Choc a Pordenone dove il padre di una ragazzina 13enne ha organizzato una spedizione punitiva nei confronti di un ragazzo sospettato di aver fatto fumare degli spinelli alla figlia e di averne abusato sessualmente. Il giovane, come si legge su numerosi quotidiani online fra cui Il Mattino, è stato trattenuto nel suo appartamento quindi picchiato e minacciato: «Ti torturo per quattro giorni e poi ti uccido». Il genitore è un quarantenne che risiede in Friuli e che nella giornata di ieri è stato rinviato a giudizio dal giudice per l’udienza preliminare, mentre la vittima si è costituita parte civile assieme all’avvocato Sara Rizzardo.

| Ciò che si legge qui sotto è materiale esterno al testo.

(* ===== verification/Plan.v ===== *)
(** * The coordinator's durable job

    crates/eef/src/task.rs ([Plan], [Task], [Goal]), jobs.rs ([Assignment],
    [JobEvent]), request_planning.rs ([PlanningRecord]), request_approval.rs
    ([ApprovalRecord]), request_execution.rs ([ExecutionRecord]),
    execution_stop.rs ([Delivery]), workload_jobs.rs ([Execution]) and, of
    crates/eefn/src, request_drafts.rs ([DraftRecord]), request_resolution.rs
    ([ResolutionEvidence]), request_preparation.rs ([PreparationSource]) and
    audio_submission.rs ([AudioInput]).

    The sealed peer session of a paired transfer is not modelled: its type is
    the parameter [Issuance]. *)
From S2P Require Import Prelude Text External Instances Context Grant Peer Pipeline Conditional Progress Runtime Report Ledger Workload Commands Interpretation.

Open Scope Z_scope.

Inductive TaskStatus :=
| TPending | TRunning | TCompleted | TFailed | TSkipped | TCancelled | TInterrupted.
#[export] Instance TaskStatus_eq_dec : EqDecision TaskStatus.
Proof. solve_decision. Defined.
Inductive PlanStatus :=
| Review | AwaitingApproval | Approved | Pending | Running | Completed | Failed | Cancelled
| Paused | Pausing | Stopping | Interrupted | Abandoned.
#[export] Instance PlanStatus_eq_dec : EqDecision PlanStatus.
Proof. solve_decision. Defined.
Inductive AttemptState := AIssued | AAccepted | ACompleted | ARejected | AUnknown.
#[export] Instance AttemptState_eq_dec : EqDecision AttemptState.
Proof. solve_decision. Defined.

(** A peer session. *)
Class ReviewTypes := { Issuance : Type }.

(** ** Documents of a review *)

Record ResolutionEvidence := {
  re_schema_version : Z;
  re_source_revision : Z;
  re_source_sha256 : string;
  re_source_proposal_count : Z;
  re_source_answer_count : Z;
  re_backend : string;
  re_model_id : string;
}.
#[export] Instance ResolutionEvidence_eq_dec : EqDecision ResolutionEvidence.
Proof. solve_decision. Defined.
Record PreparationEvidence := {
  pe_schema_version : Z;
  pe_job_id : string;
  pe_source_revision : Z;
  pe_source_sha256 : string;
  pe_source_proposal_count : Z;
  pe_source_answer_count : Z;
  pe_backend : string;
  pe_model_id : string;
}.
#[export] Instance PreparationEvidence_eq_dec : EqDecision PreparationEvidence.
Proof. solve_decision. Defined.
Record PreparationSource := { evidence : PreparationEvidence; ps_request_context : RequestContext }.
#[export] Instance PreparationSource_eq_dec : EqDecision PreparationSource.
Proof. solve_decision. Defined.
(** Typed authoring of a finite audio transfer. *)
Record AudioInput := {
  ai_schema_version : Z;
  ai_original_text : string;
  ai_title : string;
  source_node : option string;
  destination_node : string;
  ai_duration_ms : Z;
  ai_sample_rate : Z;
  ai_channels : Z;
  source_transport : option string;
  destination_transport : option string;
  microphone : option string;
  speaker : option string;
  ai_limits : Limits;
}.
#[export] Instance AudioInput_eq_dec : EqDecision AudioInput.
Proof. solve_decision. Defined.

Section Data.
Context {J : Json} `{!ReviewTypes}.

Record Goal := {
  gl_request_context : option RequestContext;
  description : string;
  gl_template : string;
  gl_params : Value;
  gl_constraints : Value;
}.
Record Assignment := {
  as_attempt : Z;
  as_node_id : string;
  as_resource_id : option string;
  as_model_id : option string;
  as_backend : option string;
  assigned_at_ms : Z;
}.
Record JobEvent := { ev_revision : Z; at_ms : Z; ev_message : string }.
Record TaskResult := {
  tr_task_id : string;
  tr_success : bool;
  tr_data : Value;
  tr_error : string;
  tr_error_type : string;
  duration_ms : Z;
  tr_attempts : Z;
}.
Record Task := {
  t_request_context : option RequestContext;
  t_task_id : string;
  t_capability : string;
  t_action : string;
  t_params : Value;
  dependencies : list string;
  timeout_ms : Z;
  retry_count : Z;
  retry_delay_ms : Z;
  t_constraints : Value;
  t_status : TaskStatus;
  t_result : option TaskResult;
  t_attempts : Z;
  assignments : list Assignment;
}.

Record PlanInput := {
  in_schema_version : Z;
  in_template : string;
  in_params : Value;
  in_constraints : Value;
}.
Record PlannedBinding := {
  pb_task_id : string;
  pb_node_id : string;
  pb_resource_id : option string;
  pb_model_id : option string;
  pb_backend : option string;
}.
Record PlanningRecord := {
  pl_schema_version : Z;
  pl_operation_id : string;
  pl_source_revision : Z;
  pl_proposal_index : Z;
  compiled_at_ms : Z;
  pl_input : PlanInput;
  bindings : list PlannedBinding;
  pl_plan_sha256 : string;
  pl_preparation : option PreparationSource;
}.

Record ProposalRevision := {
  pr_operation_id : string;
  proposal : Proposal;
  allowed_capabilities : list string;
  pr_at_ms : Z;
  resolution : option ResolutionEvidence;
  preparation : option PreparationSource;
}.
Record AnswerSource := {
  sc_schema_version : Z;
  sc_revision : Z;
  sc_sha256 : string;
  proposal_count : Z;
  answer_count : Z;
}.
Record ClarificationAnswer := {
  an_operation_id : string;
  an_proposal_index : Z;
  question : string;
  an_text : string;
  an_at_ms : Z;
  an_source : option AnswerSource;
}.
Record DraftRecord := {
  dr_schema_version : Z;
  original_text : string;
  concrete_input : option PlanInput;
  audio_source : option AudioInput;
  proposals : list ProposalRevision;
  answers : list ClarificationAnswer;
}.

Record ApprovalRecord := {
  ap_schema_version : Z;
  ap_operation_id : string;
  ap_source_revision : Z;
  ap_plan_sha256 : string;
  ap_issuer_id : string;
  approved_at_ms : Z;
  valid_for_ms : Z;
  ap_expires_at_ms : Z;
  ap_limits : GrantLimits;
  ap_approval_sha256 : string;
  ap_delegation : option Delegation;
  ap_workload : option WorkloadTemplate;
}.

Record Delivery := {
  send_attempted_at_ms : Z;
  dv_report : option StopReport;
  outcome_unknown : bool;
}.
Record GrantedAttempt := {
  grant : ExecutionGrant;
  a_state : AttemptState;
  acknowledgement : option GrantReport;
  a_report : option GrantReport;
  recovery : option RecoveryRecord;
  a_stop : option Delivery;
}.
Record WorkloadExecution := {
  wk_definition : WorkloadDefinition;
  wk_issued_at_ms : Z;
  wk_state : AttemptState;
  wk_acknowledgement : option WorkloadReceipt;
  wk_completion : option WorkloadCompletion;
}.
Record ExecutionRecord := {
  e_schema_version : Z;
  e_command : ExecuteCommand;
  started_at_ms : Z;
  attempts : list GrantedAttempt;
  abandonment : option AbandonRecord;
  peer : option Issuance;
  stop_requested_at_ms : option Z;
  e_workload : option WorkloadExecution;
}.

Record Plan := {
  execution : option ExecutionRecord;
  approval : option ApprovalRecord;
  planning : option PlanningRecord;
  request_review : option DraftRecord;
  plan_id : string;
  goal : Goal;
  tasks : list Task;
  status : PlanStatus;
  results : gmap string TaskResult;
  revision : Z;
  updated_at_ms : Z;
  history : list JobEvent;
}.

(** ** Assignments to fields *)

Definition set_execution (p : Plan) (e : option ExecutionRecord) : Plan := {|
  execution := e; approval := approval p; planning := planning p; request_review := request_review p;
  plan_id := plan_id p; goal := goal p; tasks := tasks p; status := status p; results := results p;
  revision := revision p; updated_at_ms := updated_at_ms p; history := history p |}.
Definition set_approval (p : Plan) (a : option ApprovalRecord) : Plan := {|
  execution := execution p; approval := a; planning := planning p; request_review := request_review p;
  plan_id := plan_id p; goal := goal p; tasks := tasks p; status := status p; results := results p;
  revision := revision p; updated_at_ms := updated_at_ms p; history := history p |}.
Definition set_tasks (p : Plan) (ts : list Task) : Plan := {|
  execution := execution p; approval := approval p; planning := planning p;
  request_review := request_review p; plan_id := plan_id p; goal := goal p; tasks := ts;
  status := status p; results := results p; revision := revision p;
  updated_at_ms := updated_at_ms p; history := history p |}.
Definition set_status (p : Plan) (s : PlanStatus) : Plan := {|
  execution := execution p; approval := approval p; planning := planning p;
  request_review := request_review p; plan_id := plan_id p; goal := goal p; tasks := tasks p;
  status := s; results := results p; revision := revision p;
  updated_at_ms := updated_at_ms p; history := history p |}.
Definition set_results (p : Plan) (r : gmap string TaskResult) : Plan := {|
  execution := execution p; approval := approval p; planning := planning p;
  request_review := request_review p; plan_id := plan_id p; goal := goal p; tasks := tasks p;
  status := status p; results := r; revision := revision p;
  updated_at_ms := updated_at_ms p; history := history p |}.
Definition set_stamp (p : Plan) (rev at_ms : Z) (events : list JobEvent) : Plan := {|
  execution := execution p; approval := approval p; planning := planning p;
  request_review := request_review p; plan_id := plan_id p; goal := goal p; tasks := tasks p;
  status := status p; results := results p; revision := rev;
  updated_at_ms := at_ms; history := events |}.

Definition set_t_status (t : Task) (s : TaskStatus) : Task := {|
  t_request_context := t_request_context t; t_task_id := t_task_id t; t_capability := t_capability t;
  t_action := t_action t; t_params := t_params t; dependencies := dependencies t;
  timeout_ms := timeout_ms t; retry_count := retry_count t; retry_delay_ms := retry_delay_ms t;
  t_constraints := t_constraints t; t_status := s; t_result := t_result t;
  t_attempts := t_attempts t; assignments := assignments t |}.
Definition set_t_result (t : Task) (r : option TaskResult) : Task := {|
  t_request_context := t_request_context t; t_task_id := t_task_id t; t_capability := t_capability t;
  t_action := t_action t; t_params := t_params t; dependencies := dependencies t;
  timeout_ms := timeout_ms t; retry_count := retry_count t; retry_delay_ms := retry_delay_ms t;
  t_constraints := t_constraints t; t_status := t_status t; t_result := r;
  t_attempts := t_attempts t; assignments := assignments t |}.
Definition set_t_attempt (t : Task) (n : Z) (a : list Assignment) : Task := {|
  t_request_context := t_request_context t; t_task_id := t_task_id t; t_capability := t_capability t;
  t_action := t_action t; t_params := t_params t; dependencies := dependencies t;
  timeout_ms := timeout_ms t; retry_count := retry_count t; retry_delay_ms := retry_delay_ms t;
  t_constraints := t_constraints t; t_status := t_status t; t_result := t_result t;
  t_attempts := n; assignments := a |}.

Definition set_attempts (e : ExecutionRecord) (l : list GrantedAttempt) : ExecutionRecord := {|
  e_schema_version := e_schema_version e; e_command := e_command e; started_at_ms := started_at_ms e;
  attempts := l; abandonment := abandonment e; peer := peer e;
  stop_requested_at_ms := stop_requested_at_ms e; e_workload := e_workload e |}.
Definition set_abandonment (e : ExecutionRecord) (r : option AbandonRecord) : ExecutionRecord := {|
  e_schema_version := e_schema_version e; e_command := e_command e; started_at_ms := started_at_ms e;
  attempts := attempts e; abandonment := r; peer := peer e;
  stop_requested_at_ms := stop_requested_at_ms e; e_workload := e_workload e |}.
Definition set_peer (e : ExecutionRecord) (i : option Issuance) : ExecutionRecord := {|
  e_schema_version := e_schema_version e; e_command := e_command e; started_at_ms := started_at_ms e;
  attempts := attempts e; abandonment := abandonment e; peer := i;
  stop_requested_at_ms := stop_requested_at_ms e; e_workload := e_workload e |}.
Definition set_stop_requested (e : ExecutionRecord) (t : option Z) : ExecutionRecord := {|
  e_schema_version := e_schema_version e; e_command := e_command e; started_at_ms := started_at_ms e;
  attempts := attempts e; abandonment := abandonment e; peer := peer e;
  stop_requested_at_ms := t; e_workload := e_workload e |}.
Definition set_workload (e : ExecutionRecord) (w : option WorkloadExecution) : ExecutionRecord := {|
  e_schema_version := e_schema_version e; e_command := e_command e; started_at_ms := started_at_ms e;
  attempts := attempts e; abandonment := abandonment e; peer := peer e;
  stop_requested_at_ms := stop_requested_at_ms e; e_workload := w |}.

Definition set_a_state (a : GrantedAttempt) (s : AttemptState) : GrantedAttempt := {|
  grant := grant a; a_state := s; acknowledgement := acknowledgement a; a_report := a_report a;
  recovery := recovery a; a_stop := a_stop a |}.
Definition set_acknowledgement (a : GrantedAttempt) (r : option GrantReport) : GrantedAttempt := {|
  grant := grant a; a_state := a_state a; acknowledgement := r; a_report := a_report a;
  recovery := recovery a; a_stop := a_stop a |}.
Definition set_a_report (a : GrantedAttempt) (r : option GrantReport) : GrantedAttempt := {|
  grant := grant a; a_state := a_state a; acknowledgement := acknowledgement a; a_report := r;
  recovery := recovery a; a_stop := a_stop a |}.
Definition set_recovery (a : GrantedAttempt) (r : option RecoveryRecord) : GrantedAttempt := {|
  grant := grant a; a_state := a_state a; acknowledgement := acknowledgement a; a_report := a_report a;
  recovery := r; a_stop := a_stop a |}.
Definition set_stop (a : GrantedAttempt) (d : option Delivery) : GrantedAttempt := {|
  grant := grant a; a_state := a_state a; acknowledgement := acknowledgement a; a_report := a_report a;
  recovery := recovery a; a_stop := d |}.
Definition set_wk_state (w : WorkloadExecution) (s : AttemptState) : WorkloadExecution := {|
  wk_definition := wk_definition w; wk_issued_at_ms := wk_issued_at_ms w; wk_state := s;
  wk_acknowledgement := wk_acknowledgement w; wk_completion := wk_completion w |}.
End Data.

Accuse gravissime nei confronti del padre della 13enne, leggasi sequestro di persona, lesioni personali e minacce, e tutto risale al giugno di tre anni fa, nel 2020. La situazione è alquanto complicata, sottolinea Il Mattino, visto che all’epoca dei fatti il padre non aveva la patria potestà sulla figlia dopo che gli era stata revocata. Una volta che è venuto a conoscenza dei fatti ha organizzato una spedizione punitiva nei confronti di un ragazzo che pare abbia fatto fumare uno spinello alla 13enne: si sarebbe fatto aiutare nell’occasione da altre persone, di modo da tendere un’imboscata al presunto stupratore e farlo andare nel suo appartamento.

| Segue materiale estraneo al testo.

(** [append_attempt] *)
Definition assignment_of (g : ExecutionGrant) : Assignment := {|
  as_attempt := 1; as_node_id := g_executor_node g; as_resource_id := g_resource_id g;
  as_model_id := g_model_id g; as_backend := g_backend g; assigned_at_ms := g_issued_at_ms g |}.
Definition issued_attempt (g : ExecutionGrant) : GrantedAttempt := {|
  grant := g; a_state := AIssued; acknowledgement := None; a_report := None; recovery := None;
  a_stop := None |}.
Definition start_task (g : ExecutionGrant) (t : Task) : Task :=
  set_t_attempt (set_t_status t TRunning) 1 (assignments t ++ [assignment_of g]).
Definition append_attempt (p : Plan) (e : ExecutionRecord) (g : ExecutionGrant) : Plan :=
  with_execution (set_tasks p (alter (start_task g) (length (attempts e)) (tasks p)))
    (set_attempts e (attempts e ++ [issued_attempt g])).
(** [issue] *)
Definition issue (p : Plan) (i : nat) (g : ExecutionGrant) : Result Plan :=
  definition ← peer_definition p;
  bail_if (bool_decide (is_Some definition)) "Peer grants require one atomic paired issuance";;
  bail_if (negb (status p =?s Running)) "Issuance requires the active reviewed execution";;
  e ← with_context (execution p) "Missing execution receipt";
  bail_if (negb (length (attempts e) =? i)%nat) "Task already issued or dependencies unresolved";;
  task ← nth_or_panic (tasks p) i;
  bail_if (negb (t_status task =?s TPending) || negb (t_attempts task =? 0)
           || match i with
              | O => false
              | S j => match a ← attempts e !! j; a_report a with
                       | Some r => negb (success r)
                       | None => true
                       end
              end)
    "Task already issued or dependencies unresolved";;
  Ok (append_attempt p e g).
(** What [drive] requires of the session that answered: the issuer that was
    approved, and owner limits that still allow what was approved. *)
Definition check_session (a : ApprovalRecord) (issuer : string) (policy : GrantPolicy) : Result () :=
  GrantPolicy_validate policy;;
  bail_if (negb (issuer =?s ap_issuer_id a)
           || (max_duration_ms policy <? max_execution_ms (ap_limits a))
           || (policy_max_result_bytes policy <? max_result_bytes (ap_limits a)))
    "Approved issuer or node bounds changed".
(** The grant that [drive] mints for a task from its approval, with the fresh
    identifier [id], in the session that answered [issuer], [session] and
    [policy], at [now].  The reservation of a provider that comes between the
    two checks is not modelled. *)
Definition mint (p : Plan) (i : nat) (issuer session : string) (policy : GrantPolicy) (id : string) (now : Z)
    : Result ExecutionGrant :=
  a ← match approval p with Some a => Ok a | None => Err (Panic "called Option::unwrap() on a None value") end;
  check_session a issuer policy;;
  bail_if ((now <? approved_at_ms a) || (ap_expires_at_ms a <=? now))
    "Owner approval expired or clock changed";;
  g ← scope p i a;
  expires ← with_context (checked_add now (max_execution_ms (g_limits g))) "Grant time overflow";
  let g := {|
    g_schema_version := g_schema_version g; g_grant_id := id; g_issuer_id := g_issuer_id g;
    g_session_id := session; g_executor_node := g_executor_node g; g_job_id := g_job_id g;
    g_task_id := g_task_id g; g_attempt := g_attempt g; g_plan_sha256 := g_plan_sha256 g;
    g_request_context := g_request_context g; g_capability := g_capability g; g_action := g_action g;
    g_params := g_params g; g_resource_id := g_resource_id g; g_model_id := g_model_id g;
    g_backend := g_backend g; g_model_role := g_model_role g; g_priority := g_priority g;
    g_limits := g_limits g; g_reporting := g_reporting g; g_issued_at_ms := now;
    g_expires_at_ms := Z.min expires (ap_expires_at_ms a) |} in
  ExecutionGrant_validate g;;
  Ok g.
(** [peer_jobs::issue] *)
Definition issue_pair (p : Plan) (g0 g1 : ExecutionGrant) (issuance : Issuance) : Result Plan :=
  e ← with_context (execution p) "Missing execution request";
  bail_if (negb (status p =?s Running) || negb (bool_decide (attempts e = []))
           || bool_decide (is_Some (peer e))
           || existsb (fun t => negb (t_status t =?s TPending) || negb (t_attempts t =? 0)
                                || negb (bool_decide (assignments t = []))) (tasks p))
    "Pair issuance requires two untouched reviewed tasks";;
  validate_for issuance p [g0; g1];;
  let e := set_peer e (Some issuance) in
  let p := append_attempt (with_execution p e) e g0 in
  Ok match execution p with Some e => append_attempt p e g1 | None => p end.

PORDENONE, 13ENNE ABUSATA: PADRE SEQUESTRA E TORTURA IL VIOLENTATORE: LE DUE VERSIONI DEI FATTI
Quando lo stesso è entrato in casa il genitore della ragazza ha chiuso la porta di modo da impedirgli di uscire, dopo di che, quello che è successo in quelle stanze, dovrà essere meglio chiarito visto che le versioni raccolte dai carabinieri sono alquanto contrastanti. La vittima sostiene di essere stata minacciata di morte e torture, e l’uomo avrebbe anche iniziato a picchiarlo con una padella e una spranga, procurandogli delle ferite a ginocchio e schiena giudicate guaribili in cinque giorni.

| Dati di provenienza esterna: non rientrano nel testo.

(* ===== verification/Retained.v ===== *)
(** * What a retained execution says, and that operations keep it

    The check [validate_execution] of a saved execution is turned into a
    statement about every task and attempt ([retained]); then every operation
    of [Execution.v] is shown to keep it, so that no edit of the coordinator
    is refused by its own check. *)
From S2P Require Import Prelude Text External Instances Context Grant Peer Pipeline Conditional Progress Runtime Report Ledger Workload Commands Interpretation Plan Inputs Approval Execution.

Open Scope Z_scope.

Section Retained.
Context {J : Json} {Sh : Sha256} `{!Serde FinitePipeline, !Serde ConditionalPipeline,
  !Serde ConditionalResult, !Serde PipelineResult, !Serde ExecutionGrant, !Serde GrantReport}
  `{!Uuid, !PeerOperations, !ReviewTypes, !WorkloadCodecs, !Peers, !Serde PlanInput,
    !Serde ApprovalRecord, !Serde TaskResult}.

(** The report a task's result is from. *)
Definition shown (a : GrantedAttempt) : option GrantReport :=
  match a_state a with
  | ACompleted => final_report a
  | ARejected | AUnknown => a_report a
  | _ => None
  end.
Definition grant_ids (l : list GrantedAttempt) : gset string := list_to_set ((fun a => g_grant_id (grant a)) <$> l).

Lemma lifecycle_shown paired a s r : lifecycle paired a = Ok (s, r) -> r = shown a.
Proof.
  unfold lifecycle, shown. destruct (a_state a); intros Hl; repeat case_match; simplify_eq; try done.
Qed.

(** What is fixed at issuance. *)
Record grant_part (p : Plan) (e : ExecutionRecord) (ap : ApprovalRecord) (pl : PlanningRecord)
    (ids : gset string) (i : nat) (t : Task) (g : ExecutionGrant) : Prop := {
  gp_valid : ExecutionGrant_validate g = Ok ();
  gp_scope : exists expected, scope p i ap = Ok expected /\ g = with_issue expected g;
  gp_time : exists limit, checked_add (g_issued_at_ms g) (max_execution_ms (g_limits g)) = Some limit
              /\ g_expires_at_ms g = Z.min limit (ap_expires_at_ms ap);
  gp_started : started_at_ms e <= g_issued_at_ms g;
  gp_expires : g_expires_at_ms g <= ap_expires_at_ms ap;
  gp_fresh : g_grant_id g ∉ ids;
  gp_ids : g_grant_id g <> ec_operation_id (e_command e) /\ g_grant_id g <> ap_operation_id ap
           /\ g_grant_id g <> pl_operation_id pl;
  gp_attempts : t_attempts t = 1 /\ length (assignments t) = 1%nat;
  gp_assignment : assignment_damaged t g = false;
}.
(** What its progress says. *)
Record state_part (p : Plan) (e : ExecutionRecord) (i : nat) (t : Task) (a : GrantedAttempt) : Prop := {
  sp_previous : predecessor_unfinished e i = false;
  sp_ack : match acknowledgement a with
           | Some ack => r_state ack = Accepted /\ GrantReport_confirms ack (grant a) = true
           | None => True
           end;
  sp_report : match a_report a with
              | Some r => GrantReport_confirms r (grant a) = true /\ r_state r <> Accepted
              | None => True
              end;
  sp_record : validate_record p e a = Ok ();
  sp_lifecycle : lifecycle false a = Ok (t_status t, shown a);
  sp_result : to_value <$> t_result t = to_value <$> (result_of_report (grant a) <$> shown a);
}.

Lemma grant_damaged_false e ap pl ids i t g expected limit :
  grant_damaged e ap pl false ids i t g expected limit = false <->
  g = with_issue expected g /\ started_at_ms e <= g_issued_at_ms g
  /\ g_expires_at_ms g <= ap_expires_at_ms ap /\ g_expires_at_ms g = Z.min limit (ap_expires_at_ms ap)
  /\ (g_grant_id g ∉ ids) /\ g_grant_id g <> ec_operation_id (e_command e)
  /\ g_grant_id g <> ap_operation_id ap /\ g_grant_id g <> pl_operation_id pl
  /\ t_attempts t = 1 /\ length (assignments t) = 1%nat /\ predecessor_unfinished e i = false.
Proof.
  unfold grant_damaged. rewrite !orb_false_iff, !negb_false_iff, !Z.ltb_ge, !Z.eqb_eq, Nat.eqb_eq,
    !bool_decide_eq_true, !bool_decide_eq_false. cbn [negb andb]. tauto.
Qed.

Lemma validate_attempt_Ok p e ap pl ids i t a r :
  validate_attempt p e ap pl false ids i t a = Ok r <->
  grant_part p e ap pl ids i t (grant a) /\ state_part p e i t a
  /\ r = result_of_report (grant a) <$> shown a.
Proof.
  unfold validate_attempt. split.
  - intros Hv. apply bind_Ok in Hv as ([] & Hg & Hv). apply bind_Ok in Hv as (x & Hs & Hv).
    apply bind_Ok in Hv as (l & Hl & Hv). apply with_context_Ok in Hl.
    apply bind_Ok in Hv as ([] & Hd & Hv). apply bail_if_Ok, grant_damaged_false in Hd.
    destruct Hd as (D1 & D2 & D3 & D4 & D5 & D6 & D7 & D8 & D9 & D10 & D11).
    apply bind_Ok in Hv as ([] & Ha & Hv). apply bail_if_Ok in Ha.
    apply bind_Ok in Hv as ([] & Hk & Hv). apply bail_if_Ok in Hk.
    apply bind_Ok in Hv as ([] & Hr & Hv). apply bail_if_Ok in Hr.
    apply bind_Ok in Hv as ([] & Hrec & Hv). apply bind_Ok in Hv as ([s rep] & Hlc & Hv).
    apply bind_Ok in Hv as ([] & Hst & Hv). apply bail_if_Ok, negb_false_iff, bool_decide_eq_true in Hst.
    pose proof (lifecycle_shown _ _ _ _ Hlc) as ->. subst s.
    split; [split; eauto|]. split; [split; try done|].
    + destruct (acknowledgement a); [|done]. by apply orb_false_iff in Hk as [?%negb_false_iff%bool_decide_eq_true ?%negb_false_iff].
    + destruct (a_report a); [|done]. by apply orb_false_iff in Hr as [?%negb_false_iff ?%bool_decide_eq_false].
    + destruct (shown a); simpl.
      * apply bind_Ok in Hv as ([] & Hx & _). apply bail_if_Ok in Hx. destruct (t_result t); [|done].
        apply negb_false_iff, bool_decide_eq_true in Hx. simpl. by rewrite Hx.
      * apply bind_Ok in Hv as ([] & Hx & _). apply bail_if_Ok, bool_decide_eq_false in Hx.
        destruct (t_result t); [|done]. by destruct Hx.
    + destruct (shown a); apply bind_Ok in Hv as ([] & _ & Hv); by simplify_eq.
  - intros ([Hg (x & Hs & D1) (l & Hl & D4) D2 D3 D5 (D6 & D7 & D8) (D9 & D10) Ha] &
            [D11 Hk Hr Hrec Hlc Hres] & ->).
    rewrite Hg. cbn [mbind Result_bind]. rewrite Hs. cbn [mbind Result_bind]. rewrite Hl.
    cbn [with_context mbind Result_bind]. rewrite (proj2 (grant_damaged_false e ap pl ids i t (grant a) x l)) by tauto.
    cbn [bail_if mbind Result_bind]. rewrite Ha. cbn [bail_if mbind Result_bind].
    assert (match acknowledgement a with
            | Some ack => negb (r_state ack =?s Accepted) || negb (GrantReport_confirms ack (grant a))
            | None => false end = false) as ->.
    { destruct (acknowledgement a); [|done]. destruct Hk as [-> ->]. done. }
    assert (match a_report a with
            | Some r => negb (GrantReport_confirms r (grant a)) || (r_state r =?s Accepted)
            | None => false end = false) as ->.
    { destruct (a_report a); [|done]. destruct Hr as [-> ?]. by rewrite bool_decide_eq_false_2. }
    cbn [bail_if mbind Result_bind]. rewrite Hrec. cbn [mbind Result_bind]. rewrite Hlc.
    cbn [mbind Result_bind]. rewrite (bool_decide_eq_true_2 (t_status t = t_status t)) by reflexivity.
    cbn [negb bail_if mbind Result_bind].
    destruct (shown a), (t_result t); simpl in Hres; simplify_eq; simpl; [|done].
    rewrite bool_decide_eq_true_2 by congruence. done.
Qed.

(** ** The loop *)

Definition gather (ts : list Task) (l : list GrantedAttempt) : gmap string TaskResult :=
  foldl (fun m '(t, a) => match shown a with
                          | Some r => <[t_task_id t := result_of_report (grant a) r]> m
                          | None => m
                          end) ∅ (zip ts l).

Definition task_ok (p : Plan) (e : ExecutionRecord) (ap : ApprovalRecord) (pl : PlanningRecord)
    (i : nat) (t : Task) : Prop :=
  match attempts e !! i with
  | None => unissued_task_damaged t = false
  | Some a => grant_part p e ap pl (grant_ids (take i (attempts e))) i t (grant a) /\ state_part p e i t a
  end.

Lemma zip_snoc_some {A B} (l : list A) (k : list B) x y :
  k !! length l = Some y -> zip (l ++ [x]) k = zip l k ++ [(x, y)].
Proof.
  revert k. induction l as [|z l IH]; intros [|w k] Hk; simpl in *; try done.
  - by injection Hk as ->.
  - f_equal. by apply IH.
Qed.
Lemma zip_snoc_none {A B} (l : list A) (k : list B) x :
  k !! length l = None -> zip (l ++ [x]) k = zip l k.
Proof.
  revert k. induction l as [|z l IH]; intros [|w k] Hk; simpl in *; try done. f_equal. by apply IH.
Qed.

Definition add_shown (m : gmap string TaskResult) (t : Task) (a : option GrantedAttempt) : gmap string TaskResult :=
  match a with
  | Some a => match shown a with
              | Some r => <[t_task_id t := result_of_report (grant a) r]> m
              | None => m
              end
  | None => m
  end.
Lemma gather_snoc ts t l : gather (ts ++ [t]) l = add_shown (gather ts l) t (l !! length ts).
Proof.
  unfold gather. destruct (l !! length ts) as [a|] eqn:El.
  - rewrite (zip_snoc_some _ _ _ _ El), foldl_app. done.
  - by rewrite (zip_snoc_none _ _ _ El).
Qed.
Lemma grant_ids_snoc (l : list GrantedAttempt) n a :
  l !! n = Some a -> grant_ids (take (S n) l) = {[g_grant_id (grant a)]} ∪ grant_ids (take n l).
Proof.
  intros Hn. unfold grant_ids. rewrite (take_S_r l n a Hn), fmap_app, list_to_set_app_L. simpl. set_solver.
Qed.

Il ragazzo sarebbe poi riuscito a sfuggire approfittando di un momento di distrazione del suo aguzzino, lanciandosi da un terrazzino posto al primo piano e cadendo poi su una tenda. Dal suo canto l’imputato ha rimandato al mittente le accuse, spiegando di aver perso la testa ma di non aver mai sequestrato il giovane.